───── Information given

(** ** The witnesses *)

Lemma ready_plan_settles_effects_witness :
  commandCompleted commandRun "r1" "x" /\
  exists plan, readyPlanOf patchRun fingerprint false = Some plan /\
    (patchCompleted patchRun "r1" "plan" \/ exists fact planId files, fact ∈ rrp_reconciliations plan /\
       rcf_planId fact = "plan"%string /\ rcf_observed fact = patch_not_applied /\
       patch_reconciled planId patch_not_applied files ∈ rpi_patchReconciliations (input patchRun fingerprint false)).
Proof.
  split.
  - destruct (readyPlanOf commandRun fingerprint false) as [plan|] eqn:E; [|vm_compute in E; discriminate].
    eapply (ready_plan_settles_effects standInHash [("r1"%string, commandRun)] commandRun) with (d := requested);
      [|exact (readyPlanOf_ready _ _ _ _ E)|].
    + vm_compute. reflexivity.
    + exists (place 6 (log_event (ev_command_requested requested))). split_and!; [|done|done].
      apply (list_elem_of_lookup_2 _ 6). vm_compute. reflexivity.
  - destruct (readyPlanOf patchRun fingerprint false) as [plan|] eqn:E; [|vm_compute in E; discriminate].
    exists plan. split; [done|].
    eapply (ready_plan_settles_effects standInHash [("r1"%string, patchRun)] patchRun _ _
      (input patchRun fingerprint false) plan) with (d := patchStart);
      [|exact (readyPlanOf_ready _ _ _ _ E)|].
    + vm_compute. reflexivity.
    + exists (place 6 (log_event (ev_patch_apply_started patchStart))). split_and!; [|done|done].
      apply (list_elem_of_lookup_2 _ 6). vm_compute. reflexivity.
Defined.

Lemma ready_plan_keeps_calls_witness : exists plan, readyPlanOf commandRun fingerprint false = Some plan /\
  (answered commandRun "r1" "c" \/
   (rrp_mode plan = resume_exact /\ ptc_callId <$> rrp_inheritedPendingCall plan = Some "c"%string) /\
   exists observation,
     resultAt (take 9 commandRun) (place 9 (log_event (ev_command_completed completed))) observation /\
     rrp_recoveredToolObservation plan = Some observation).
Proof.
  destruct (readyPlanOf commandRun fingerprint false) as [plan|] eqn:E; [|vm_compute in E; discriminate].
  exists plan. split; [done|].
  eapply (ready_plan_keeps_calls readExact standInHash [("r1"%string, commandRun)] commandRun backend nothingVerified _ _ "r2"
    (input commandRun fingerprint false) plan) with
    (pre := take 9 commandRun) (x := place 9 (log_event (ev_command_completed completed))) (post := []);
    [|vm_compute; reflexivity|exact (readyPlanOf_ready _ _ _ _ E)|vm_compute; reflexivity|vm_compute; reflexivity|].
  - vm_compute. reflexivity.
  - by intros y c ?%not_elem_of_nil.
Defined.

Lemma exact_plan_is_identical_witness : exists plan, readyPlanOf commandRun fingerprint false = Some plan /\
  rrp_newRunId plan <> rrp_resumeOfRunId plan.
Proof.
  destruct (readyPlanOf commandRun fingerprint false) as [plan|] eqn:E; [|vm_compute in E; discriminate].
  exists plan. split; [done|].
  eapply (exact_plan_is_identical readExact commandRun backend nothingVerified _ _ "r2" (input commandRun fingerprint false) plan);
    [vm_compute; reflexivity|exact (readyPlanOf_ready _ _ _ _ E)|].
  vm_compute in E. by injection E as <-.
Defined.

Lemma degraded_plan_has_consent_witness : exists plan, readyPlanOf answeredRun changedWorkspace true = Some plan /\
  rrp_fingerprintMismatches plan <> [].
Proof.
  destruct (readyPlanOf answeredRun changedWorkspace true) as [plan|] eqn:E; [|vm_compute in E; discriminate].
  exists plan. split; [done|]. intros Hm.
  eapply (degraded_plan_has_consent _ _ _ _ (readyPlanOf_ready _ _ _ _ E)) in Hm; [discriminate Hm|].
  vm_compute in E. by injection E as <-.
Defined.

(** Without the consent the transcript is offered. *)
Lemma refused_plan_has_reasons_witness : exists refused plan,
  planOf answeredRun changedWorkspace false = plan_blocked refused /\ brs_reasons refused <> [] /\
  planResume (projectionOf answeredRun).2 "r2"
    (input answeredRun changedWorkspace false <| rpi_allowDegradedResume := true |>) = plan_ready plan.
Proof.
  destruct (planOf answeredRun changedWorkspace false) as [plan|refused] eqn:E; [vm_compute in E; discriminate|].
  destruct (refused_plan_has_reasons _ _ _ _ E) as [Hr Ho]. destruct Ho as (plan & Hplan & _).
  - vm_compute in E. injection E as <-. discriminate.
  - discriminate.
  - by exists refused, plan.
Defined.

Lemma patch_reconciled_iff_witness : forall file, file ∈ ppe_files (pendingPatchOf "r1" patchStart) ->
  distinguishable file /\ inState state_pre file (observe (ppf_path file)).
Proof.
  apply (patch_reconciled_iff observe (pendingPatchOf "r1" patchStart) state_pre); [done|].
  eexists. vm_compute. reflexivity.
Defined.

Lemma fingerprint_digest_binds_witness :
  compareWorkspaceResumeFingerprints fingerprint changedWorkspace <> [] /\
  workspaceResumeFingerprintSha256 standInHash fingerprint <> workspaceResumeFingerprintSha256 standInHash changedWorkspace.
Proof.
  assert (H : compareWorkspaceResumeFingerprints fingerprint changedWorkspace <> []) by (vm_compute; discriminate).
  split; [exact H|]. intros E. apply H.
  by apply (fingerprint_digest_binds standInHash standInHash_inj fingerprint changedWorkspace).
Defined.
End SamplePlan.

──────────
───── Information given

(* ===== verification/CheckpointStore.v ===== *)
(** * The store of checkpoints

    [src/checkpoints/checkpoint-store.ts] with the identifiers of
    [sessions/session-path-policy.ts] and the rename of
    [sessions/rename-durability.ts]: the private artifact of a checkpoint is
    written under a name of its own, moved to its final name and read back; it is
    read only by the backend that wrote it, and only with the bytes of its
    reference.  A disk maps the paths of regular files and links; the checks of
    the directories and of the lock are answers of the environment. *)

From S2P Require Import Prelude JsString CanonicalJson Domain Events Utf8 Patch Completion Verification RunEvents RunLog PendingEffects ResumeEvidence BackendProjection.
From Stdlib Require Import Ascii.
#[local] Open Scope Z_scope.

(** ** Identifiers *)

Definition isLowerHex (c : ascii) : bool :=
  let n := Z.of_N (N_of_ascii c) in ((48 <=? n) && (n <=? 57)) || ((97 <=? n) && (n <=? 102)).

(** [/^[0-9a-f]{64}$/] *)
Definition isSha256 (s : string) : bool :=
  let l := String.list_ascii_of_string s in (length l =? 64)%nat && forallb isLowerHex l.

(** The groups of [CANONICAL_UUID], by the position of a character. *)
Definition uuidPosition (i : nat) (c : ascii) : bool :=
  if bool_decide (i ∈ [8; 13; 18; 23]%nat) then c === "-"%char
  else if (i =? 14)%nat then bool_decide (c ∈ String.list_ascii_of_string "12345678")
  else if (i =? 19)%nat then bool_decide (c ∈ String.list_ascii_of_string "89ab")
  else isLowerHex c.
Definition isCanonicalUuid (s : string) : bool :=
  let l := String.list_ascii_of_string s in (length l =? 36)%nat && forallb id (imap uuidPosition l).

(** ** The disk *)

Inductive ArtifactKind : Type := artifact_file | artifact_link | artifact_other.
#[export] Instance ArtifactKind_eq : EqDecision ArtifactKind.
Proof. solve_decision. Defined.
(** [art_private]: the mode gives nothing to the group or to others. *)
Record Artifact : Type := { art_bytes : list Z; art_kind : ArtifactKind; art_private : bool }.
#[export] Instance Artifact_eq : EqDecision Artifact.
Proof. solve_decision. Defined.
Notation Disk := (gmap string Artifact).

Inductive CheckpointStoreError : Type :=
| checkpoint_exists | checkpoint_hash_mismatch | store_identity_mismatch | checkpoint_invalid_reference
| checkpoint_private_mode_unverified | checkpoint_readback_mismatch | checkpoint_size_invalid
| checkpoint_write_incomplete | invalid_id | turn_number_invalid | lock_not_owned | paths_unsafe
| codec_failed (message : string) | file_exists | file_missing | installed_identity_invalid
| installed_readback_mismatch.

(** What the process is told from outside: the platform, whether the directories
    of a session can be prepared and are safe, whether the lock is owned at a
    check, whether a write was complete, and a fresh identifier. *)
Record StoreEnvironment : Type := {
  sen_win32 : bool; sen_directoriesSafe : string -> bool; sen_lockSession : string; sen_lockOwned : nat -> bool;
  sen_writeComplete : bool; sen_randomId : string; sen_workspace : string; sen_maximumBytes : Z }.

──────────

### Description of the task
Above are some lines. Repeat exactly, and only, those from the line that has "planOf answeredRun changedWorkspace false = plan_blocked" through the line that has "destruct (planOf answeredRun".

### Answer to the exercise
  planOf answeredRun changedWorkspace false = plan_blocked refused /\ brs_reasons refused <> [] /\
  planResume (projectionOf answeredRun).2 "r2"
    (input answeredRun changedWorkspace false <| rpi_allowDegradedResume := true |>) = plan_ready plan.
Proof.
  destruct (planOf answeredRun changedWorkspace false) as [plan|refused] eqn:E; [vm_compute in E; discriminate|].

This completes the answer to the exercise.